**Description of the task**
Produce as output only the lines below starting at the line with "state of the" and continuing through the line with "Theorem health_status_is_ok (w", each one exactly as written.

___

(** ** C9 and C10: the health and mempool routes *)

(** C9.  The health route answers with the status, [lastUpdate] and the
    block number of [networkInfo], the mempool route with [mempoolStats]
    alone; both leave the process exactly as it was: the cache unchanged,
    nothing posted to the endpoint, nothing logged - no refresh cycle. *)
Theorem health_and_mempool_only_read (w : World) (p : Proc) :
  healthRoute w p
  = (Normal (HealthJson "ok" (lastUpdate (cachedData p))
                        (net_blockNumber (networkInfo (cachedData p)))), p)
  /\ mempoolRoute w p = (Normal (MempoolJson (mempoolStats (cachedData p))), p).
Proof. split; reflexivity. Qed.

(** C10.  The status of the health route is 'ok' in every state of the
    process and of the world: before any cycle has completed (then with a
    [lastUpdate] of 0 and block number 0), and however old the cache is. *)
Theorem health_status_is_ok (w : World) (p : Proc) :
  servedStatus (fst (healthRoute w p)) = Some "ok"
  /\ fst (healthRoute w (holding initialCache)) = Normal (HealthJson "ok" 0 zero).
Proof. split; reflexivity. Qed.

(** Even after a failed refresh of a cache that was never filled. *)
Example health_ok_while_endpoint_down :
  fst (healthRoute (Sample.down 99000000)
         (snd (snapshotRoute (Sample.down 99000000) (holding initialCache))))
  = Normal (HealthJson "ok" 0 zero).
Proof. vm_compute. reflexivity. Qed.

(** * Further properties of the module *)

(** ** The state a cycle leaves *)

(** What the loop over the sampled transactions logs and posts. *)
Lemma forEachTx_trace (w : World) (txList : list JsVal) :
  forall (i : nat) (acc : list EthereumTransaction) (p : Proc),
    snd (forEachTx i txList acc w p)
    = {| cachedData := cachedData p;
         console := (rev (map ErrorProcessingTransaction (txErrors w i txList)) ++ console p)%list;
         sent := (rev (map lookupRequest (filter isString txList)) ++ sent p)%list |}.
Proof.
  induction txList as [| tx rest IH]; intros i acc p; cbn [forEachTx txErrors filter].
  - destruct p; reflexivity.
  - js_unfold. unfold txError, dataOf, lookupRequest in *.
    destruct (isString tx); cbv beta iota.
    + destruct (answer w (AtTransaction i) _) as [txData | e]; cbv beta iota.
      * destruct (truthy txData); cbv beta iota.
        -- destruct (toEthereumTransaction txData) as [t | e]; cbv beta iota;
             rewrite IH; cbn [cachedData console sent map rev];
             rewrite <- ?app_assoc; reflexivity.
        -- rewrite IH; cbn [cachedData console sent map rev];
             rewrite <- ?app_assoc; reflexivity.
      * rewrite IH; cbn [cachedData console sent map rev];
          rewrite <- ?app_assoc; reflexivity.
    + destruct (truthy tx); cbv beta iota.
      * destruct (toEthereumTransaction tx) as [t | e]; cbv beta iota;
          rewrite IH; cbn [cachedData console sent map rev];
          rewrite <- ?app_assoc; reflexivity.
      * rewrite IH; reflexivity.
Qed.

(** The whole state after a cycle: the cache, the console and the requests
    posted. *)
Lemma cycle_trace (w : World) (p : Proc) :
  snd (fetchLatestBlockData w p)
  = {| cachedData := refreshed w (cachedData p);
       console := (lastLine w :: txLines w ++ console p)%list;
       sent := (rev (posted w) ++ sent p)%list |}.
Proof.
  unfold fetchLatestBlockData, refreshed, lastLine, txLines, posted, sampledFrom, gather,
    blockNumberRequest, blockRequest, gasPriceRequest.
  js_unfold.
  destruct (answer w AtBlockNumber _) as [hex | e]; cbn [andThen]; cbv beta iota;
    [| reflexivity].
  destruct (hexToDecimal hex) as [latest | e]; cbn [andThen]; cbv beta iota; [| reflexivity].
  destruct (answer w AtBlock _) as [fetched | e]; cbn [andThen]; cbv beta iota; [| reflexivity].
  destruct (truthy fetched); cbn [negb]; cbv beta iota; [| reflexivity].
  destruct (toEthereumBlock fetched) as [ethBlock | e] eqn:Eb; cbn [andThen]; cbv beta iota;
    [| reflexivity].
  destruct (let? v := Get fetched "transactions" in asArray v) as [items | e];
    cbn [andThen]; cbv beta iota; [| reflexivity].
  cbn [cachedData console sent].
  match goal with |- context [forEachTx 0 (firstn 15 items) [] w ?q] =>
    destruct (forEachTx_spec w (firstn 15 items) 0 [] q) as (p2 & E & _);
    pose proof (forEachTx_trace w (firstn 15 items) 0 [] q) as T end.
  rewrite E in T. cbn [snd cachedData console sent] in T. rewrite E. cbn [app]. cbv beta iota.
  subst p2. cbn [cachedData console sent].
  assert (Hsent : forall (g : list Rpc) (l : list Rpc) (h : JsVal) (tl : list Rpc),
            (g ++ rev l ++ {| method := "eth_getBlockByNumber"; params := [h; JBool true] |}
               :: {| method := "eth_blockNumber"; params := [] |} :: tl)%list
            = (rev ({| method := "eth_blockNumber"; params := [] |}
                    :: {| method := "eth_getBlockByNumber"; params := [h; JBool true] |}
                    :: l ++ rev g) ++ tl)%list).
  { intros g l h tl. cbn [rev]. rewrite rev_app_distr, rev_involutive, <- !app_assoc.
    reflexivity. }
  destruct (answer w AtGasPrice _) as [gasPriceHex | e]; cbn [andThen]; cbv beta iota.
  2: { cbn [snd cachedData console sent]. f_equal. apply (Hsent [gasPriceRequest]). }
  destruct (formatGwei gasPriceHex) as [currentGasPrice | e]; cbn [andThen]; cbv beta iota.
  2: { cbn [snd cachedData console sent]. f_equal. apply (Hsent [gasPriceRequest]). }
  cbn [cachedData console sent].
  rewrite (toEthereumBlock_timestamp _ _ Eb). cbv beta iota.
  unfold install, pushFront.
  cbn [cachedData console sent blockHistory gasPriceHistory setBlockHistory setGasPriceHistory
       u_block u_transactions u_networkInfo u_gasPoint u_mempoolStats u_time].
  destruct (20 <? _)%nat; cbv beta iota;
    cbn [cachedData console sent blockHistory gasPriceHistory setBlockHistory setGasPriceHistory];
    (destruct (50 <? _)%nat; cbv beta iota; cbn [snd cachedData console sent];
     f_equal; apply (Hsent [gasPriceRequest])).
Qed.

Lemma cycle_state (w : World) (c : Cache) :
  cycle w c = {| cachedData := refreshed w c;
                 console := lastLine w :: txLines w;
                 sent := rev (posted w) |}.
Proof.
  unfold cycle. rewrite cycle_trace. cbn [holding cachedData console sent].
  rewrite !app_nil_r. reflexivity.
Qed.

Lemma lookups_bounded (items : list JsVal) :
  (List.length (map lookupRequest (filter isString (firstn 15 items))) <= 15)%nat.
Proof.
  rewrite length_map.
  pose proof (filter_length_le isString (firstn 15 items)).
  pose proof (firstn_le_length 15 items). lia.
Qed.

___

**Answer section**
(** C10.  The status of the health route is 'ok' in every state of the
    process and of the world: before any cycle has completed (then with a
    [lastUpdate] of 0 and block number 0), and however old the cache is. *)
Theorem health_status_is_ok (w : World) (p : Proc) :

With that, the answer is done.